▶ _THE TASK_
Please give back only the lines below from the one containing "price_timer : Handle;" to the one containing "else if v =? 12", each repeated word for word, both ends included.

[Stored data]
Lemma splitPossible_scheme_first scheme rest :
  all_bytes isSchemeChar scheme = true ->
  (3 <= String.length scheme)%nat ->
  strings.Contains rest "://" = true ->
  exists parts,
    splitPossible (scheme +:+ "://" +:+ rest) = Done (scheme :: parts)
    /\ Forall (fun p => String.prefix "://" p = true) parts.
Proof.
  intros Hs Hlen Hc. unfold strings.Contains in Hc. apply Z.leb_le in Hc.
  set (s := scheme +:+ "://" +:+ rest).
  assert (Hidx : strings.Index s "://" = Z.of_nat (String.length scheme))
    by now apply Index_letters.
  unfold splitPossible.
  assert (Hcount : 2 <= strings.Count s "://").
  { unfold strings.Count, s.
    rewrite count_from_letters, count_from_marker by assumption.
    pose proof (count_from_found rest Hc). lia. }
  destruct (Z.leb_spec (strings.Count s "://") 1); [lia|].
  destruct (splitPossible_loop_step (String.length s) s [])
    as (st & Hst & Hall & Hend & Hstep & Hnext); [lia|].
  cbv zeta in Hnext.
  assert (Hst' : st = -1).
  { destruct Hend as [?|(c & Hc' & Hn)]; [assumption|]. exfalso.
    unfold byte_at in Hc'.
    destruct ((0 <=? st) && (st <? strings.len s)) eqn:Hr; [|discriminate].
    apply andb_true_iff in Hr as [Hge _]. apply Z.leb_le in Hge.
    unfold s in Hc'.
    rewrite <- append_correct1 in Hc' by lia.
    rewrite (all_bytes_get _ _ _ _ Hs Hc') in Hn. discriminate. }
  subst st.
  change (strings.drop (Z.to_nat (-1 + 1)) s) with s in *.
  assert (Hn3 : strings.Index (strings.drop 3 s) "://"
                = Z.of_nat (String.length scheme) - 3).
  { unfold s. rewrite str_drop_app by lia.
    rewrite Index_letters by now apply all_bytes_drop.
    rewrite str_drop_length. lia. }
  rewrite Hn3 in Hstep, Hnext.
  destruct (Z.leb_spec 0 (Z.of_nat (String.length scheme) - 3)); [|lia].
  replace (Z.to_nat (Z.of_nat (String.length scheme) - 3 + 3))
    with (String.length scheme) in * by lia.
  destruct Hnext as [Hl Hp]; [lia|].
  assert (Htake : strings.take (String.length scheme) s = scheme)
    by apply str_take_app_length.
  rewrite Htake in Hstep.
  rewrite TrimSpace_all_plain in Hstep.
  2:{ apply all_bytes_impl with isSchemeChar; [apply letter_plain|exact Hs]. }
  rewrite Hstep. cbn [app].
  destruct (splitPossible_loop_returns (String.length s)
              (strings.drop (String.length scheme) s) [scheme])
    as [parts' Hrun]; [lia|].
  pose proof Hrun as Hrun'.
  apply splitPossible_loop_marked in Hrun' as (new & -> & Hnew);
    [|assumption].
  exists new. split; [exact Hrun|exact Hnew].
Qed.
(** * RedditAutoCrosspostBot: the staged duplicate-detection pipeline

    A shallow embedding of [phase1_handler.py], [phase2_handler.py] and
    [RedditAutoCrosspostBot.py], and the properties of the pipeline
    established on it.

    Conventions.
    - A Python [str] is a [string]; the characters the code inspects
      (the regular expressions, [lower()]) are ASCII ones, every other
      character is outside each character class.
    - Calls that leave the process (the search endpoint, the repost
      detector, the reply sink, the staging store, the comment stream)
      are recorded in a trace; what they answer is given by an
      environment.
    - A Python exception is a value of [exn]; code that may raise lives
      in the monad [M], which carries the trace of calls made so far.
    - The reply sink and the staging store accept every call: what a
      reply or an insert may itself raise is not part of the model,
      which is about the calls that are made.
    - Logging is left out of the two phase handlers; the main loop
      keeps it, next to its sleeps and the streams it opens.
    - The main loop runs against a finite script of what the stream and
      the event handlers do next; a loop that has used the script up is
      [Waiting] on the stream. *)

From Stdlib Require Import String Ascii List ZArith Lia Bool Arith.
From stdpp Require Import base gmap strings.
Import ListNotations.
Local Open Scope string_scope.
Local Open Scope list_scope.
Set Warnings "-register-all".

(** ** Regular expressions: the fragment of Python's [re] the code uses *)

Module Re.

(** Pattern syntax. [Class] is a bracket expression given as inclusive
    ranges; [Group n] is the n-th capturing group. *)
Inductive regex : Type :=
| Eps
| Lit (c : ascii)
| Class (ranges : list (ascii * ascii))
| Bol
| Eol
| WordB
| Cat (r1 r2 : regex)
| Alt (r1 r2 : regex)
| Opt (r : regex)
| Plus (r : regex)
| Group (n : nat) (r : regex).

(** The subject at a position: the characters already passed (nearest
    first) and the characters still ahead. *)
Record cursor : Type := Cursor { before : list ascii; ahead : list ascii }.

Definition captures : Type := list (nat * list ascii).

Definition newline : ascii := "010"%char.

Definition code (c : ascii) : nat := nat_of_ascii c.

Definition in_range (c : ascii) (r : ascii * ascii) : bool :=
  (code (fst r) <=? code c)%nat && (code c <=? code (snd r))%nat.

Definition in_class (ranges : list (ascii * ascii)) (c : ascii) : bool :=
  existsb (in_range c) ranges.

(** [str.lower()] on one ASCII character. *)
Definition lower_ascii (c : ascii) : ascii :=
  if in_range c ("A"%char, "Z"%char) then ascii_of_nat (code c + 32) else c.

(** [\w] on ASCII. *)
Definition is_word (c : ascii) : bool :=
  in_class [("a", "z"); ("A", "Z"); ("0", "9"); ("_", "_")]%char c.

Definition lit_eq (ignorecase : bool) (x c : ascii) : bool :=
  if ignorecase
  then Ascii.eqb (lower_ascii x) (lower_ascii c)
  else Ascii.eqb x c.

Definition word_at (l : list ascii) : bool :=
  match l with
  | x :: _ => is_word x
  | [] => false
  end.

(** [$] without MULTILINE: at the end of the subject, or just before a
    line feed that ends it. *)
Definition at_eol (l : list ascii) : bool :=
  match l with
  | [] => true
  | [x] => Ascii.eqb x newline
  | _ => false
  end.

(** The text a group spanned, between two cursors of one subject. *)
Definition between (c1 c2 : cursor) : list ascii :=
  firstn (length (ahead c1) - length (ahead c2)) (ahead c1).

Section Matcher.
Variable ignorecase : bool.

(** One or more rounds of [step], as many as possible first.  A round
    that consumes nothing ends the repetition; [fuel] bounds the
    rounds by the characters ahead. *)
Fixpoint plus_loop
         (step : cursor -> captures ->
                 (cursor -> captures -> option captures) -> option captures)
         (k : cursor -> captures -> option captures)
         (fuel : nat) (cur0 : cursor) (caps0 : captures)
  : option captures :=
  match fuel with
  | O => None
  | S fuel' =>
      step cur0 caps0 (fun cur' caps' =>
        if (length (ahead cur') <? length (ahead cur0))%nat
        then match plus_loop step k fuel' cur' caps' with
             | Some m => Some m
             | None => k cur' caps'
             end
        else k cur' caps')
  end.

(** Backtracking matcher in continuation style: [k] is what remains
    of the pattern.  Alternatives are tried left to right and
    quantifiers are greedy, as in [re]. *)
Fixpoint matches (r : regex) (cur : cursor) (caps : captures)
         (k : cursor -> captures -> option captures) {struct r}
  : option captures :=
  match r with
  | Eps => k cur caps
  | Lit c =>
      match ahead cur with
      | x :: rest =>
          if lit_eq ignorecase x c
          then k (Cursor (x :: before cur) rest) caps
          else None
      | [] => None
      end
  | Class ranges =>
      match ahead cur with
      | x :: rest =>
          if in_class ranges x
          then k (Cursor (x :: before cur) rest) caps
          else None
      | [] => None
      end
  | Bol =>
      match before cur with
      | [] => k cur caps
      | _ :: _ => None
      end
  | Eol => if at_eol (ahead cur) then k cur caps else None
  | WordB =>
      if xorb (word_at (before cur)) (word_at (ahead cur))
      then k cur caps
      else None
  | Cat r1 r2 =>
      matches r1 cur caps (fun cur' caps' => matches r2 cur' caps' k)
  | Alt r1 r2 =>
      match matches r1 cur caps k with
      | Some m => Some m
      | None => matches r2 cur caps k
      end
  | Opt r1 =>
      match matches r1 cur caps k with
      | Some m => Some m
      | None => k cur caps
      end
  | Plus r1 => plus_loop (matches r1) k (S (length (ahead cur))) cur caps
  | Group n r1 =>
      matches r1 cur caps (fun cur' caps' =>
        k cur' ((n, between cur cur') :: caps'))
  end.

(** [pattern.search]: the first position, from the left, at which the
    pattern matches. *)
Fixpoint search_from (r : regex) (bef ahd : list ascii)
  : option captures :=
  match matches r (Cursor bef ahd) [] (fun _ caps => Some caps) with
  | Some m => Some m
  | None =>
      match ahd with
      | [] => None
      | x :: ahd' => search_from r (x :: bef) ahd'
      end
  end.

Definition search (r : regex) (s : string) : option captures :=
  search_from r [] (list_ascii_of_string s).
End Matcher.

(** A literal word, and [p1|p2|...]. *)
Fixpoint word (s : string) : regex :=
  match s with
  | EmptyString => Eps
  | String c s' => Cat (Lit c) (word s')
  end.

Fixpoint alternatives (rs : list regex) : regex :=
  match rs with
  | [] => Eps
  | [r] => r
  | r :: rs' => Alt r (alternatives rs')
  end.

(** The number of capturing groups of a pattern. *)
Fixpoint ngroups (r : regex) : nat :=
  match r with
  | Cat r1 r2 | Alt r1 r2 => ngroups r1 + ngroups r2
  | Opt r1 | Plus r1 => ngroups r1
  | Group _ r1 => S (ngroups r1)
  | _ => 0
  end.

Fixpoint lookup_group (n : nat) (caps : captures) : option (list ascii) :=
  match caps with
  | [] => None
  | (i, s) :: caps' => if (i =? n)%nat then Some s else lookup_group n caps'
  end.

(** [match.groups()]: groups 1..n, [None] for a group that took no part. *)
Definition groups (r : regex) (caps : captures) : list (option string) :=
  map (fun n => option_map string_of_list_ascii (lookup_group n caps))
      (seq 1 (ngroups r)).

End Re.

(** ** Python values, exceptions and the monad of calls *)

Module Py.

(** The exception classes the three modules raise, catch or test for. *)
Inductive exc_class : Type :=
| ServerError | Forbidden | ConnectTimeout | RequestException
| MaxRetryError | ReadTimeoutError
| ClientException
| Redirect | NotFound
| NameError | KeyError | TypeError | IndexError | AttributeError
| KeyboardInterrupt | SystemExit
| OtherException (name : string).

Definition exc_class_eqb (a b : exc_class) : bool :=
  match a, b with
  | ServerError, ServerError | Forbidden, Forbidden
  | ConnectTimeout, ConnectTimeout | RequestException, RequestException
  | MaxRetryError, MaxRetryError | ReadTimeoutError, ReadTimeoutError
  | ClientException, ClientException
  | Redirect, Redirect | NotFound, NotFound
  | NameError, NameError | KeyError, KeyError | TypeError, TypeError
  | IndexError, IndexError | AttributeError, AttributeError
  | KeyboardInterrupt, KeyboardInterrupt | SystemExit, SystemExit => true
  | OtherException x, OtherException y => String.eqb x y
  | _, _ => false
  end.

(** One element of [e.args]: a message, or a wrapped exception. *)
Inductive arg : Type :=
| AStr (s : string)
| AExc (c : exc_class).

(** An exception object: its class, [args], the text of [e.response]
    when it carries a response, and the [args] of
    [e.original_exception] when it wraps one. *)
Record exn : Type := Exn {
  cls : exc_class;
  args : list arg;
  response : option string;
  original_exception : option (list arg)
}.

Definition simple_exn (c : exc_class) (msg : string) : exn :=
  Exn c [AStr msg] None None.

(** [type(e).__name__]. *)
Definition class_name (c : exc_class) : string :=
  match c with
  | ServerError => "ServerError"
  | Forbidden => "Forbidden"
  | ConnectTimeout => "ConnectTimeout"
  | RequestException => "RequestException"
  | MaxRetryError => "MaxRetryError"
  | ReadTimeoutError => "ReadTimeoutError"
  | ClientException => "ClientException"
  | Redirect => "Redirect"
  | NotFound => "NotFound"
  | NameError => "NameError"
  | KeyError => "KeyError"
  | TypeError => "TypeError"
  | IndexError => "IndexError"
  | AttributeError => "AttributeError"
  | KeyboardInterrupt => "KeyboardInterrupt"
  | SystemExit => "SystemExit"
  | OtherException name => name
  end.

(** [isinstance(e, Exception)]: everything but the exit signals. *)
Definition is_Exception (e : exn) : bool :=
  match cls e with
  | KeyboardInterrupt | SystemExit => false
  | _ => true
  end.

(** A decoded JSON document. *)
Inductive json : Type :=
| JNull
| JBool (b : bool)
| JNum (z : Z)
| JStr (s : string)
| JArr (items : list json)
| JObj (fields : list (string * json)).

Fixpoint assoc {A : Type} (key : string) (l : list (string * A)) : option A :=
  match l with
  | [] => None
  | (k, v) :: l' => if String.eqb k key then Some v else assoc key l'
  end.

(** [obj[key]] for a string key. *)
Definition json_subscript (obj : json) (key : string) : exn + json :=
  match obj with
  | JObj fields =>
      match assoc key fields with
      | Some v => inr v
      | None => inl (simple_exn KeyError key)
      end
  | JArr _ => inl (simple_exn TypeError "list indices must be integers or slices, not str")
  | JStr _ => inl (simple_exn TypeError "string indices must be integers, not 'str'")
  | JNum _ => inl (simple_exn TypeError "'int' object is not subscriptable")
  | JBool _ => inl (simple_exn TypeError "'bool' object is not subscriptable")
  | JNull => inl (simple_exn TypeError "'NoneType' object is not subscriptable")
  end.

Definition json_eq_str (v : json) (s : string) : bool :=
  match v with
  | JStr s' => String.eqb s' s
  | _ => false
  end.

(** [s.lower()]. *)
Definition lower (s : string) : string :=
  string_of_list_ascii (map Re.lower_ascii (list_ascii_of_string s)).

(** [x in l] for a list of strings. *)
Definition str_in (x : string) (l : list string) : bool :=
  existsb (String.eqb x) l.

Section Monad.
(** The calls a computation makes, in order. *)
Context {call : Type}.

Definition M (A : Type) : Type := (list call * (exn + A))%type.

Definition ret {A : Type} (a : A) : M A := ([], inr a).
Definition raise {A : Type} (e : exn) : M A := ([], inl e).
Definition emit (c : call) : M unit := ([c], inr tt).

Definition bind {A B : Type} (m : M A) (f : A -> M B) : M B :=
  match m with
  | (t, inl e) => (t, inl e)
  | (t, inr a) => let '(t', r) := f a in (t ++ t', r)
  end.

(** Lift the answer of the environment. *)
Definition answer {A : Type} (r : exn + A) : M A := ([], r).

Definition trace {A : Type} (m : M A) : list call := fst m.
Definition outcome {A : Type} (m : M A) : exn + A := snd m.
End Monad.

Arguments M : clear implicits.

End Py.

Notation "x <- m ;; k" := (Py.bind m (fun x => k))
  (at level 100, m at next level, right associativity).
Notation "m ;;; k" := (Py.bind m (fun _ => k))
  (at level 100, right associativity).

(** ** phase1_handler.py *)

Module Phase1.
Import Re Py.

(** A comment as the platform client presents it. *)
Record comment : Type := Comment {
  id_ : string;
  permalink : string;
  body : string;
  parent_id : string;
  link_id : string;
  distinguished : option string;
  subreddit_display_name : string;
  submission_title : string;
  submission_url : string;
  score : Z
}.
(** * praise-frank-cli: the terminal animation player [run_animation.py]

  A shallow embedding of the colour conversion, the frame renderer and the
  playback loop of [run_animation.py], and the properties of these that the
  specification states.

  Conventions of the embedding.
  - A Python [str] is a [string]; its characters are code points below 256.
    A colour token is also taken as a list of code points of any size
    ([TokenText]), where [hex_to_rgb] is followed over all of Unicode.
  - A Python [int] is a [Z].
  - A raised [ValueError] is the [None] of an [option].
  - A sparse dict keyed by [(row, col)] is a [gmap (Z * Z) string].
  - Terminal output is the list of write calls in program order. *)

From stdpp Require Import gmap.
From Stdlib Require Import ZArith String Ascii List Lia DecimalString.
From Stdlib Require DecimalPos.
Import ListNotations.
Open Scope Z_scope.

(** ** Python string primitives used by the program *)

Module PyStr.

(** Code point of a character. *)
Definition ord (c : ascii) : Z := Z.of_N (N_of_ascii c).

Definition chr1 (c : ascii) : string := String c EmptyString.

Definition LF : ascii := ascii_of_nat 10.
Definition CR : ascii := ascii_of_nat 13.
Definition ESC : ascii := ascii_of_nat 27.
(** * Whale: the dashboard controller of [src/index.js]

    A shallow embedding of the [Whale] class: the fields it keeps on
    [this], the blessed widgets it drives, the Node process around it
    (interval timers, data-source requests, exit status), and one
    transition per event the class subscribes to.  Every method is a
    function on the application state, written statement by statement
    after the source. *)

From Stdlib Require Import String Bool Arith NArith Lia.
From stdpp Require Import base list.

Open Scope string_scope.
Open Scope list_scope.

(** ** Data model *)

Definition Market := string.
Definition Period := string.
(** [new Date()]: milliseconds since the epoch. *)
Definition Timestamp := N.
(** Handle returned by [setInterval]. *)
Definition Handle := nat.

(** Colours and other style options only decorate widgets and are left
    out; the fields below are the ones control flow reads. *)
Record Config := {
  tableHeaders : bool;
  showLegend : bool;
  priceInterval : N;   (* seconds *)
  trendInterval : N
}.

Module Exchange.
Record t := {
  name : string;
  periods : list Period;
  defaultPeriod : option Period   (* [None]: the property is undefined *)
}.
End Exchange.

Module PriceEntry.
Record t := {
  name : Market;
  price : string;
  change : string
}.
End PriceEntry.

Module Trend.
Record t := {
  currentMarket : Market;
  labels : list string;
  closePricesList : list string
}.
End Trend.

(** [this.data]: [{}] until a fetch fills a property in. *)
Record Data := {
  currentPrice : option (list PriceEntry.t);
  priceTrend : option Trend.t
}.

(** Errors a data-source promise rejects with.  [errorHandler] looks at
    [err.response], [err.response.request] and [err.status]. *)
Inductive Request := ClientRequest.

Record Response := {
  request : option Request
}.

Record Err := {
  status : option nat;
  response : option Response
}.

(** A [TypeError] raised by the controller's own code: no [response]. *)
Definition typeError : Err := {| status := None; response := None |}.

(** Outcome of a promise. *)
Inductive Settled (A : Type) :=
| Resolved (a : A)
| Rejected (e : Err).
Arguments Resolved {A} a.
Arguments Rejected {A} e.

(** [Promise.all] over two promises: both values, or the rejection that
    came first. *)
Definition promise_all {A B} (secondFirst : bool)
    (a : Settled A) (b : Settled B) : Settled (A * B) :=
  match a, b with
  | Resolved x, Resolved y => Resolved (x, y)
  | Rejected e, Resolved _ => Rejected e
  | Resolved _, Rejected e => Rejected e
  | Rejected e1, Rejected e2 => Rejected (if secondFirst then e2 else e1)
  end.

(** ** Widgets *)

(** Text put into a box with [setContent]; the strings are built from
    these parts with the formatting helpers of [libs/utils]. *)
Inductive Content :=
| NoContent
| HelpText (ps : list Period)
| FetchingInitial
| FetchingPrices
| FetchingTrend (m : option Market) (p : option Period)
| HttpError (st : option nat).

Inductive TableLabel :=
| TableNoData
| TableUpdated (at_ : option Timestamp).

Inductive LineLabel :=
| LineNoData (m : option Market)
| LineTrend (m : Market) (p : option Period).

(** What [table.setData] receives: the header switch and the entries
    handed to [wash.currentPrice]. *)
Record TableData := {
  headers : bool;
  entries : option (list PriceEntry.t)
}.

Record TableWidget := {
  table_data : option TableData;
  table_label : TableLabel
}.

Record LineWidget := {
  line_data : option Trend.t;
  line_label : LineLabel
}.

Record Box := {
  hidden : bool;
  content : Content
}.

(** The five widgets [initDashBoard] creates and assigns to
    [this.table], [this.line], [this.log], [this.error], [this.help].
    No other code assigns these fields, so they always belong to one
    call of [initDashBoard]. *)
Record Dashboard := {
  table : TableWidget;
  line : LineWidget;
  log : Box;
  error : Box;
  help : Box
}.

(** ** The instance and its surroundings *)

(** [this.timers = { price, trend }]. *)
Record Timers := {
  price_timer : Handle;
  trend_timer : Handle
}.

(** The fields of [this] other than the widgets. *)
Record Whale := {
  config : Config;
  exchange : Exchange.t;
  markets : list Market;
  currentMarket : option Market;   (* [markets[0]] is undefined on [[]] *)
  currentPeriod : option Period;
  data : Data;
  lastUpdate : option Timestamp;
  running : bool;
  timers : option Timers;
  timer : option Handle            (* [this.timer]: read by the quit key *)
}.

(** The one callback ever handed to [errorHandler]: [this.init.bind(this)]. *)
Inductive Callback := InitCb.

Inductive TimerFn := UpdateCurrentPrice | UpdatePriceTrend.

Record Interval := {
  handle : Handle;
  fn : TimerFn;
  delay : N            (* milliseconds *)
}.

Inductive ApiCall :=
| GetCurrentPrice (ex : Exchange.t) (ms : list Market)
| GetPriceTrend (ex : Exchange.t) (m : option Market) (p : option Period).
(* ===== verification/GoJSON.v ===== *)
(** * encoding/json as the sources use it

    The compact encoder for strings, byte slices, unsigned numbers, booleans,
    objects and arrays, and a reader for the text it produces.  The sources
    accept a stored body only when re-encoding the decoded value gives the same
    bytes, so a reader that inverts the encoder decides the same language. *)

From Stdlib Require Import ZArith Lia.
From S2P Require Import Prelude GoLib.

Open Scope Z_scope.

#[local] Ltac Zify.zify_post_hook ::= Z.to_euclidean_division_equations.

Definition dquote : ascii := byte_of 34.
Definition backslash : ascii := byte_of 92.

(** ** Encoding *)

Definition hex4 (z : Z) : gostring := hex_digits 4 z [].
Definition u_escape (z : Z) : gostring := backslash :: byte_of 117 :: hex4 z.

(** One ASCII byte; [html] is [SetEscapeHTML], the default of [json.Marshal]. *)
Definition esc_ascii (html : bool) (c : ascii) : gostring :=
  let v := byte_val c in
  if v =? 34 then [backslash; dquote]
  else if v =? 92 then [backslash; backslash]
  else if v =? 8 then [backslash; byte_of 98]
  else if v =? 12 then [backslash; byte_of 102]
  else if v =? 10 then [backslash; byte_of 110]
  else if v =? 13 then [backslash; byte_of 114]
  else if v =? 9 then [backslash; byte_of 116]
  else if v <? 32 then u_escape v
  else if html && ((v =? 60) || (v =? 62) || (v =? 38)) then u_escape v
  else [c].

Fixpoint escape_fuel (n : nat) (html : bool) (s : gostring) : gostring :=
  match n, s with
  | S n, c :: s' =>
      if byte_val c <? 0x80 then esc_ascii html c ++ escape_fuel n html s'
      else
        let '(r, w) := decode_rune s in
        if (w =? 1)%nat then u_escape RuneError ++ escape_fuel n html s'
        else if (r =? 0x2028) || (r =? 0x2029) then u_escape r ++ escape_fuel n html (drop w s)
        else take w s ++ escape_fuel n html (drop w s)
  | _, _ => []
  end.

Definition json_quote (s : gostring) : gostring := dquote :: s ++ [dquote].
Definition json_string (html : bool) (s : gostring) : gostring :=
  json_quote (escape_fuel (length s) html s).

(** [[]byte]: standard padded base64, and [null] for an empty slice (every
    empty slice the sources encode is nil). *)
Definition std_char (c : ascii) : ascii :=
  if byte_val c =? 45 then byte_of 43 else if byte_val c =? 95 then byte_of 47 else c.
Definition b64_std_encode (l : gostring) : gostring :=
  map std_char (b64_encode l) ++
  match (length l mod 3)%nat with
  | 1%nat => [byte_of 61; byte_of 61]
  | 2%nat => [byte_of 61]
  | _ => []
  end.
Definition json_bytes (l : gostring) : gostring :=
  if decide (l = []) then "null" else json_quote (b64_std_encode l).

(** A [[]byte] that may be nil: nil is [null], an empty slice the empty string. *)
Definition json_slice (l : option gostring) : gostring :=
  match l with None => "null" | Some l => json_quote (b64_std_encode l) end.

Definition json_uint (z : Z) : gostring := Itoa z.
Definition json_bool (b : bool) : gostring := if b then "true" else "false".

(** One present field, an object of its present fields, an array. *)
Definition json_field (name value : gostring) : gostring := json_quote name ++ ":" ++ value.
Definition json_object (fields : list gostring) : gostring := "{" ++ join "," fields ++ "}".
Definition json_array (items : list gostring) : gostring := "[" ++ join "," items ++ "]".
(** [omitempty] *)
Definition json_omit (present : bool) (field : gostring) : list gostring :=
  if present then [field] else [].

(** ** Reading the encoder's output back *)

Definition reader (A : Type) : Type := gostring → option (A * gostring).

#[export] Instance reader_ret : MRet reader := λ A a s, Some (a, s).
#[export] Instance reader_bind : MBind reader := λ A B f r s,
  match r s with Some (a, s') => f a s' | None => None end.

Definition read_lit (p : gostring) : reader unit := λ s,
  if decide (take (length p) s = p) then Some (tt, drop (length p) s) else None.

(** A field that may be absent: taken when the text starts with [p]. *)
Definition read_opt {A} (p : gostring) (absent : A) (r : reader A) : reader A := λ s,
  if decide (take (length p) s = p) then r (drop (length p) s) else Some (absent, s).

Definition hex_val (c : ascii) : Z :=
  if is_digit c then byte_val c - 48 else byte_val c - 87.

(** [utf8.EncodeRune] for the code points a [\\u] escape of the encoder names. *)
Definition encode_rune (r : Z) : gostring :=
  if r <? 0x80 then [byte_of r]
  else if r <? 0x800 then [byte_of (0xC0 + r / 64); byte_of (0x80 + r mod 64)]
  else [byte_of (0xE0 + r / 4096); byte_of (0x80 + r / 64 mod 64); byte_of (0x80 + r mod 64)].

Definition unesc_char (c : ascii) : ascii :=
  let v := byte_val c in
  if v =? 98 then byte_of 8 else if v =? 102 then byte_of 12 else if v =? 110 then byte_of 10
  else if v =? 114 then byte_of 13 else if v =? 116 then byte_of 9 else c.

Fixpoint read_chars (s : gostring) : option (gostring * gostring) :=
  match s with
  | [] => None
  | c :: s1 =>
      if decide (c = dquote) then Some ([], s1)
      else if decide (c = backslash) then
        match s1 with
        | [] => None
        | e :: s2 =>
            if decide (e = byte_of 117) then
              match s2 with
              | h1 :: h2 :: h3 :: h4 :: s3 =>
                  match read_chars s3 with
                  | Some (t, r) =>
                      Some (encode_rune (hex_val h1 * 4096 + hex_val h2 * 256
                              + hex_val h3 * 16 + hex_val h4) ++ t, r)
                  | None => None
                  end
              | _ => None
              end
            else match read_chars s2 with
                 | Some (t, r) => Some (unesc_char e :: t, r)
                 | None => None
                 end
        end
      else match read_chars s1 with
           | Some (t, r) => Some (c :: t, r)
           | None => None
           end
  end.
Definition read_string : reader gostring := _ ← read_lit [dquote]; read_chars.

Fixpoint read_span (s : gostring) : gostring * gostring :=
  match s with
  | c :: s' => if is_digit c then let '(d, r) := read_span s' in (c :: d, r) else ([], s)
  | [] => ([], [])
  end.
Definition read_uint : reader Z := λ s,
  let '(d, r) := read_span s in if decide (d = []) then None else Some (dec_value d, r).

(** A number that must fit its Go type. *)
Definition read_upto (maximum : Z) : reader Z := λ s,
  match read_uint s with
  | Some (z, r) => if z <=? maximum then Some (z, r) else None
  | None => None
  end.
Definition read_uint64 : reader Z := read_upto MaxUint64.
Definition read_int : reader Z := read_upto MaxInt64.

▶ _RESPONSE TO THIS EXERCISE_
  price_timer : Handle;
  trend_timer : Handle
}.

(** The fields of [this] other than the widgets. *)
Record Whale := {
  config : Config;
  exchange : Exchange.t;
  markets : list Market;
  currentMarket : option Market;   (* [markets[0]] is undefined on [[]] *)
  currentPeriod : option Period;
  data : Data;
  lastUpdate : option Timestamp;
  running : bool;
  timers : option Timers;
  timer : option Handle            (* [this.timer]: read by the quit key *)
}.

(** The one callback ever handed to [errorHandler]: [this.init.bind(this)]. *)
Inductive Callback := InitCb.

Inductive TimerFn := UpdateCurrentPrice | UpdatePriceTrend.

Record Interval := {
  handle : Handle;
  fn : TimerFn;
  delay : N            (* milliseconds *)
}.

Inductive ApiCall :=
| GetCurrentPrice (ex : Exchange.t) (ms : list Market)
| GetPriceTrend (ex : Exchange.t) (m : option Market) (p : option Period).
(* ===== verification/GoJSON.v ===== *)
(** * encoding/json as the sources use it

    The compact encoder for strings, byte slices, unsigned numbers, booleans,
    objects and arrays, and a reader for the text it produces.  The sources
    accept a stored body only when re-encoding the decoded value gives the same
    bytes, so a reader that inverts the encoder decides the same language. *)

From Stdlib Require Import ZArith Lia.
From S2P Require Import Prelude GoLib.

Open Scope Z_scope.

#[local] Ltac Zify.zify_post_hook ::= Z.to_euclidean_division_equations.

Definition dquote : ascii := byte_of 34.
Definition backslash : ascii := byte_of 92.

(** ** Encoding *)

Definition hex4 (z : Z) : gostring := hex_digits 4 z [].
Definition u_escape (z : Z) : gostring := backslash :: byte_of 117 :: hex4 z.

(** One ASCII byte; [html] is [SetEscapeHTML], the default of [json.Marshal]. *)
Definition esc_ascii (html : bool) (c : ascii) : gostring :=
  let v := byte_val c in
  if v =? 34 then [backslash; dquote]
  else if v =? 92 then [backslash; backslash]
  else if v =? 8 then [backslash; byte_of 98]
  else if v =? 12 then [backslash; byte_of 102]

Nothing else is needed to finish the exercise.